First, COVID-19 case numbers and the R number must drop significantly to prevent infections surging again as soon as restrictions are eased, as happened last year.

Second, NHS capacity needs to have returned to levels where the service can treat all the patients it needs to.

Third, the vaccination campaign needs to be sufficiently advanced to provide adequate levels of protection and avoid unnecessary death and patient harm.

Fourth, we must have a robust and effective strategy in place to rapidly identify and control future outbreaks from the variant strains that now pose the greatest threat.

Chris Hopson, the chief executive of NHS Providers, which represents every NHS hospital, mental health, community and ambulance trust in England, said:

“The government will publish its lockdown exit roadmap in less than a week’s time. NHS trust leaders are clear, as they have been throughout the pandemic, that the approach should be to remain cautious. They want to focus on data, not just dates, with four evidence-based tests met before lifting restrictions.

“The evidence on COVID-19 cases, NHS capacity, progress with vaccinations and readiness to combat COVID-19 variants all show that it is much too early to start lifting restrictions.

“COVID-19 case numbers are still far too high.

“The NHS is still at full stretch and trust leaders believe this will continue for at least another six to eight weeks.

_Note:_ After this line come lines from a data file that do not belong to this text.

(** ** GPA: the previous GPA and credits *)

(** The checks of the previous GPA and credits, format by format. *)
Lemma gpa_previous_cases :
  forall (float_of_string : string -> option Q) (courses : list GPA.course)
         (scale : string) (pg pc : Q) (detailed : bool),
    courses <> [] -> Forall (valid_course scale) courses ->
    let call := GPA.calculate_gpa float_of_string courses scale (Some pg) (Some pc)
                  detailed in
    ((pc < 0)%Q -> exists msg, call = Raise (GPACalculationError msg))
    /\ ((0 <= pc)%Q -> (0 <= pg)%Q -> float_of_string scale = None ->
        exists msg, call = Raise (ValueError msg))
    /\ (forall top, (0 <= pc)%Q -> float_of_string scale = Some top ->
                    (pg < 0)%Q \/ (top < pg)%Q ->
                    exists msg, call = Raise (GPACalculationError msg))
    /\ (forall top, (0 <= pc)%Q -> float_of_string scale = Some top ->
                    (0 <= pg)%Q -> (pg <= top)%Q ->
                    exists res res0,
                      call = Ok res
                      /\ GPA.calculate_gpa float_of_string courses scale None None
                           detailed = Ok res0
                      /\ gpa_value res = gpa_value res0).
Proof.
  intros f courses scale pg pc detailed Hne Hv. cbv zeta.
  unfold GPA.calculate_gpa. destruct courses as [|c rest]; [congruence|].
  destruct (courses_loop_valid scale (c :: rest) (GPA.mk_acc 0 0 []) Hv)
    as (a & -> & I0 & Im & _ & Ic).
  { apply Qle_refl. }
  { cbn [GPA.total_points GPA.total_credits]. pose proof (max_gpa_pos scale). lra. }
  cbn [bind]. specialize (Ic ltac:(discriminate)). cbn [GPA.total_credits] in Ic.
  rewrite (proj2 (Float_ltb_true 0 (GPA.total_credits a))) by exact Ic.
  rewrite Float_div_ok by (intro E0; rewrite E0 in Ic; exact (Qlt_irrefl _ Ic)).
  cbn [bind].
  split; [|split; [|split]].
  - intro Hpc. rewrite (proj2 (Float_ltb_true pc 0)) by exact Hpc. cbn [bind]. eauto.
  - intros Hpc Hpg Hf. rewrite (proj2 (Float_ltb_false pc 0)) by exact Hpc.
    rewrite Hf. cbn [bind]. eauto.
  - intros top Hpc Hf Hout. rewrite (proj2 (Float_ltb_false pc 0)) by exact Hpc.
    rewrite Hf. cbn [bind].
    replace (Float.ltb pg 0 || Float.ltb top pg) with true; [cbn [bind]; eauto|].
    symmetry. apply orb_true_iff.
    destruct Hout as [L|L]; [left | right]; apply Float_ltb_true; exact L.
  - intros top Hpc Hf Hpg Hle. rewrite (proj2 (Float_ltb_false pc 0)) by exact Hpc.
    rewrite Hf. cbn [bind].
    rewrite (proj2 (Float_ltb_false pg 0)) by exact Hpg.
    rewrite (proj2 (Float_ltb_false top pg)) by exact Hle.
    cbn [orb]. cbv zeta.
    assert (Hcc : (0 < Float.add pc (GPA.total_credits a))%Q).
    { unfold Float.add. rewrite Qred_correct. lra. }
    rewrite (proj2 (Float_ltb_true 0 _)) by exact Hcc.
    rewrite Float_div_ok by (intro E0; rewrite E0 in Hcc; exact (Qlt_irrefl _ Hcc)).
    cbn [bind].
    destruct detailed; cbn [negb]; eexists _, _; repeat split; reflexivity.
Qed.

(** X16. With valid courses, a previous GPA and previous credits: negative
    credits are rejected; then the scale is converted with [float()], and a
    scale that is not a number ends the call with a [ValueError]; a previous
    GPA outside [0, float(scale)] is rejected (all three in either format);
    otherwise the simple format returns, and the semester GPA of a result
    is the one computed without previous data. *)
Theorem gpa_previous_data :
  forall (float_of_string : string -> option Q) (courses : list GPA.course)
         (scale : string) (pg pc : Q),
    courses <> [] -> Forall (valid_course scale) courses ->
    let call := GPA.calculate_gpa float_of_string courses scale (Some pg) (Some pc) in
    ((pc < 0)%Q ->
     forall detailed, exists msg, call detailed = Raise (GPACalculationError msg))
    /\ ((0 <= pc)%Q -> (0 <= pg)%Q -> float_of_string scale = None ->
        forall detailed, exists msg, call detailed = Raise (ValueError msg))
    /\ (forall top, (0 <= pc)%Q -> float_of_string scale = Some top ->
                    (pg < 0)%Q \/ (top < pg)%Q ->
                    forall detailed,
                    exists msg, call detailed = Raise (GPACalculationError msg))
    /\ (forall top, (0 <= pc)%Q -> float_of_string scale = Some top ->
                    (0 <= pg)%Q -> (pg <= top)%Q ->
                    (exists res, call false = Ok res)
                    /\ forall detailed res res0,
                         call detailed = Ok res ->
                         GPA.calculate_gpa float_of_string courses scale None None
                           detailed = Ok res0 ->
                         gpa_value res = gpa_value res0).
Proof.
  intros f courses scale pg pc Hne Hv. cbv zeta.
  split; [|split; [|split]].
  - intros Hpc detailed.
    exact (proj1 (gpa_previous_cases f courses scale pg pc detailed Hne Hv) Hpc).
  - intros Hpc Hpg Hf detailed.
    exact (proj1 (proj2 (gpa_previous_cases f courses scale pg pc detailed Hne Hv))
             Hpc Hpg Hf).
  - intros top Hpc Hf Hout detailed.
    exact (proj1 (proj2 (proj2 (gpa_previous_cases f courses scale pg pc detailed Hne Hv)))
             top Hpc Hf Hout).
  - intros top Hpc Hf Hpg Hle. split.
    + destruct (proj2 (proj2 (proj2 (gpa_previous_cases f courses scale pg pc false
                                       Hne Hv))) top Hpc Hf Hpg Hle)
        as (res & _ & E & _).
      exists res. exact E.
    + intros detailed res res0 E E0.
      destruct (proj2 (proj2 (proj2 (gpa_previous_cases f courses scale pg pc detailed
                                       Hne Hv))) top Hpc Hf Hpg Hle)
        as (r & r0 & A & A0 & P).
      assert (r = res) by congruence. assert (r0 = res0) by congruence.
      subst r r0. exact P.
Qed.

Lemma gpa_previous_data_witness :
  exists msg,
    GPA.calculate_gpa (fun _ => None)
      [GPA.mk_course None (Some "A"%string) (Some (GPA.CNum 3))] "four" (Some 3.5%Q)
      (Some 30%Q) false
    = Raise (ValueError msg).
Proof.
  destruct (gpa_previous_data (fun _ => None)
              [GPA.mk_course None (Some "A"%string) (Some (GPA.CNum 3))] "four" 3.5 30)
    as (_ & H & _).
  - discriminate.
  - constructor; [|constructor].
    exists "A"%string, 3%Q. repeat split; try reflexivity. vm_compute. discriminate.
  - cbv zeta in H. apply H; [unfold Qle; cbn; lia | unfold Qle; cbn; lia | reflexivity].
Defined.

(** * The calculators on binary64 floats *)

(** ** Binary64: rounding to nearest is monotone *)

Lemma round_half_even_bounds (n d : Z) :
  0 < d ->
  2 * Dec.round_half_even n d * d - d <= 2 * n <= 2 * Dec.round_half_even n d * d + d.
Proof.
  intro Hd. unfold Dec.round_half_even. cbv zeta.
  pose proof (Z.div_mod n d ltac:(lia)) as E.
  pose proof (Z.mod_pos_bound n d Hd) as B.
  destruct (Z.ltb_spec (2 * (n mod d)) d); [nia|].
  destruct (Z.ltb_spec d (2 * (n mod d))); [nia|].
  destruct (Z.even (n / d)); nia.
Qed.

Lemma round_half_even_mono (n1 n2 d : Z) :
  0 < d -> n1 <= n2 -> Dec.round_half_even n1 d <= Dec.round_half_even n2 d.
Proof.
  intros Hd Hn.
  destruct (Z.eq_dec n1 n2) as [->|Hne]; [lia|].
  pose proof (round_half_even_bounds n1 d Hd) as B1.
  pose proof (round_half_even_bounds n2 d Hd) as B2.
  destruct (Z.le_gt_cases (Dec.round_half_even n1 d) (Dec.round_half_even n2 d))
    as [L|G]; [exact L|].
  exfalso. nia.
Qed.

Lemma round_half_even_exact (c d : Z) : 0 < d -> Dec.round_half_even (c * d) d = c.
Proof.
  intro H. unfold Dec.round_half_even.
  rewrite Z.div_mul, Z.mod_mul by lia.
  destruct (Z.ltb_spec (2 * 0) d); [reflexivity | lia].
Qed.

Lemma units_pos : 0 < F64.units.
Proof. reflexivity. Qed.

Lemma quotient_le (a b c d : Z) :
  0 < b -> 0 < d -> a * d <= c * b -> a / b <= c / d.
Proof.
  intros Hb Hd H. apply Z.div_le_lower_bound; [exact Hd|].
  pose proof (Z.mul_div_le a b Hb) as L.
  assert (b * (d * (a / b)) <= b * c) by nia.
  apply Zmult_le_reg_r with b; [lia|]. lia.
Qed.

Lemma nearest_nonneg (n d : Z) : 0 < n -> 0 < d -> 0 <= F64.nearest n d.
Proof.
  intros Hn Hd. unfold F64.nearest. cbv zeta.
  pose proof units_pos as U.
  set (p := Z.max _ 0).
  assert (Pp : 0 < 2 ^ p) by (apply Z.pow_pos_nonneg; lia).
  apply Z.mul_nonneg_nonneg; [|lia].
  apply round_half_even_ge; [nia | nia].
Qed.

Lemma nearest_mono (n1 d1 n2 d2 : Z) :
  0 < n1 -> 0 < d1 -> 0 < n2 -> 0 < d2 ->
  n1 * d2 <= n2 * d1 ->
  F64.nearest n1 d1 <= F64.nearest n2 d2.
Proof.
  intros Hn1 Hd1 Hn2 Hd2 H. unfold F64.nearest. cbv zeta.
  pose proof units_pos as U.
  set (N1 := n1 * F64.units). set (N2 := n2 * F64.units).
  assert (HN : N1 * d2 <= N2 * d1) by (unfold N1, N2; nia).
  assert (PN1 : 0 < N1) by (unfold N1; nia).
  assert (PN2 : 0 < N2) by (unfold N2; nia).
  pose proof (quotient_le N1 d1 N2 d2 Hd1 Hd2 HN) as HA.
  set (A1 := N1 / d1) in *. set (A2 := N2 / d2) in *.
  assert (A1pos : 0 <= A1) by (apply Z.div_pos; lia).
  pose proof (Z.log2_le_mono A1 A2 HA) as He.
  set (e1 := Z.log2 A1) in *. set (e2 := Z.log2 A2) in *.
  set (p1 := Z.max (e1 - 52) 0). set (p2 := Z.max (e2 - 52) 0).
  assert (Hp : p1 <= p2) by (unfold p1, p2; lia).
  assert (P1 : 0 < 2 ^ p1) by (apply Z.pow_pos_nonneg; unfold p1; lia).
  assert (P2 : 0 < 2 ^ p2) by (apply Z.pow_pos_nonneg; unfold p2; lia).
  destruct (Z.eq_dec p1 p2) as [E|NE].
  - rewrite <- E. apply Z.mul_le_mono_nonneg_r; [lia|].
    rewrite <- (round_half_even_scale d2 N1 (d1 * 2 ^ p1)) by nia.
    rewrite <- (round_half_even_scale d1 N2 (d2 * 2 ^ p1)) by nia.
    replace (d2 * (d1 * 2 ^ p1)) with (d1 * (d2 * 2 ^ p1)) by ring.
    apply round_half_even_mono; [nia | nia].
  - assert (Hlt : p1 < p2) by lia.
    assert (Ep2 : p2 = e2 - 52) by (unfold p2, p1 in *; lia).
    assert (He12 : e1 + 1 <= e2) by (unfold p1, p2 in *; lia).
    assert (He2 : 53 <= e2) by (unfold p1, p2 in *; lia).
    assert (A2pos : 0 < A2).
    { destruct (Z.lt_ge_cases 0 A2) as [L|G]; [exact L|].
      unfold e2 in He2. rewrite Z.log2_nonpos in He2 by exact G. lia. }
    pose proof (Z.log2_spec A2 A2pos) as S2. fold e2 in S2.
    apply Z.le_trans with (2 ^ e2).
    + (* the lower value stays below 2^e2 *)
      assert (B1 : A1 + 1 <= 2 ^ (e1 + 1)).
      { destruct (Z.eq_dec A1 0) as [Z0|NZ].
        - rewrite Z0. assert (0 <= e1) by apply Z.log2_nonneg.
          pose proof (Z.pow_pos_nonneg 2 (e1 + 1) ltac:(lia) ltac:(lia)). lia.
        - pose proof (Z.log2_spec A1 ltac:(lia)) as S1. fold e1 in S1.
          replace (Z.succ e1) with (e1 + 1) in S1 by lia. lia. }
      assert (B2 : 2 ^ (e1 + 1) <= 2 ^ e2) by (apply Z.pow_le_mono_r; lia).
      assert (HN1 : N1 < (A1 + 1) * d1).
      { unfold A1. pose proof (Z.mod_pos_bound N1 d1 Hd1).
        pose proof (Z.div_mod N1 d1 ltac:(lia)). nia. }
      assert (Esplit : 2 ^ e2 = 2 ^ (e2 - p1) * 2 ^ p1).
      { rewrite <- Z.pow_add_r by (unfold p1, p2 in *; lia). f_equal. lia. }
      rewrite Esplit. apply Z.mul_le_mono_nonneg_r; [lia|].
      apply round_half_even_le; [nia|].
      replace (2 ^ (e2 - p1) * (d1 * 2 ^ p1)) with (2 ^ e2 * d1) by (rewrite Esplit; ring).
      nia.
    + (* the upper value reaches 2^e2 *)
      assert (Esplit : 2 ^ e2 = 2 ^ 52 * 2 ^ p2).
      { rewrite <- Z.pow_add_r by lia. f_equal. lia. }
      rewrite Esplit at 1. apply Z.mul_le_mono_nonneg_r; [lia|].
      apply round_half_even_ge; [nia|].
      replace (2 ^ 52 * (d2 * 2 ^ p2)) with (2 ^ e2 * d2) by (rewrite Esplit; ring).
      assert (A2 * d2 <= N2).
      { unfold A2. pose proof (Z.mul_div_le N2 d2 Hd2). lia. }
      nia.
Qed.

Lemma leb_Fin (a b : Q) : F64.leb (F64.Fin a) (F64.Fin b) = true <-> (a <= b)%Q.
Proof. cbn. apply Qle_bool_iff. Qed.

Lemma ltb_Fin (a b : Q) : F64.ltb (F64.Fin a) (F64.Fin b) = true <-> (a < b)%Q.
Proof.
  cbn. rewrite negb_true_iff. split; intro H.
  - apply Qnot_le_lt. intro L. apply Qle_bool_iff in L. congruence.
  - destruct (Qle_bool b a) eqn:E; [|reflexivity].
    apply Qle_bool_iff in E. exfalso. exact (Qlt_not_le _ _ H E).
Qed.

Lemma ltb_Fin_false (a b : Q) : F64.ltb (F64.Fin a) (F64.Fin b) = false <-> (b <= a)%Q.
Proof.
  cbn. rewrite negb_false_iff. apply Qle_bool_iff.
Qed.

Lemma leb_Fin_false (a b : Q) : F64.leb (F64.Fin a) (F64.Fin b) = false <-> (b < a)%Q.
Proof.
  cbn. split; intro H.
  - apply Qnot_le_lt. intro L. apply Qle_bool_iff in L. congruence.
  - destruct (Qle_bool a b) eqn:E; [|reflexivity].
    apply Qle_bool_iff in E. exfalso. exact (Qlt_not_le _ _ H E).
Qed.

Lemma leb_trans (a b c : F64.t) :
  F64.leb a b = true -> F64.leb b c = true -> F64.leb a c = true.
Proof.
  destruct a as [x| | |], b as [y| | |], c as [z| | |]; cbn; try congruence.
  rewrite !Qle_bool_iff. apply Qle_trans.
Qed.

Lemma leb_opp (a b : F64.t) : F64.leb (F64.opp a) (F64.opp b) = F64.leb b a.
Proof.
  destruct a as [x| | |], b as [y| | |]; cbn; try reflexivity.
  destruct (Qle_bool y x) eqn:E.
  - apply Qle_bool_iff. apply Qle_bool_iff in E. apply Qopp_le_compat. exact E.
  - destruct (Qle_bool (- x) (- y)) eqn:E'; [|reflexivity].
    apply Qle_bool_iff in E'. apply Qopp_le_compat in E'.
    rewrite !Qopp_involutive in E'. apply Qle_bool_iff in E'. congruence.
Qed.

Lemma of_units_value (k : Z) :
  k < F64.top -> exists q, F64.of_units k = F64.Fin q /\ (q == k # Z.to_pos F64.units)%Q.
Proof.
  intro H. unfold F64.of_units. destruct (Z.leb_spec F64.top k); [lia|].
  eexists. split; [reflexivity | apply Qred_correct].
Qed.

Lemma of_units_nonneg (k : Z) :
  0 <= k -> F64.leb (F64.Fin 0) (F64.of_units k) = true.
Proof.
  intro H. unfold F64.of_units. destruct (F64.top <=? k); [reflexivity|].
  apply leb_Fin. rewrite Qred_correct. unfold Qle. cbn. lia.
Qed.

Lemma of_units_mono (k1 k2 : Z) :
  k1 <= k2 -> F64.leb (F64.of_units k1) (F64.of_units k2) = true.
Proof.
  intro H. unfold F64.of_units.
  destruct (Z.leb_spec F64.top k1), (Z.leb_spec F64.top k2); try reflexivity; [lia|].
  apply leb_Fin. rewrite !Qred_correct. unfold Qle. cbn [Qnum Qden].
  apply Z.mul_le_mono_nonneg_r; [lia | exact H].
Qed.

“Despite amazing progress, we have only vaccinated the top four Joint Committee on Vaccinations and Immunology priority groups, leaving significant risk of death and patient harm.

“There is a lot more to do to ensure Test and Trace is fully ready to combat the new variants that are now our greatest threat.

“We have had the debate about when and how quickly to lift restrictions several times before. Each time those arguing for a rapid relaxation were wrong and we had to reimpose restrictions, losing unnecessary lives and causing unnecessary long term patient harm in the process.

“If this is to be the last national lockdown we have to learn the lessons from last year and take a cautious approach.”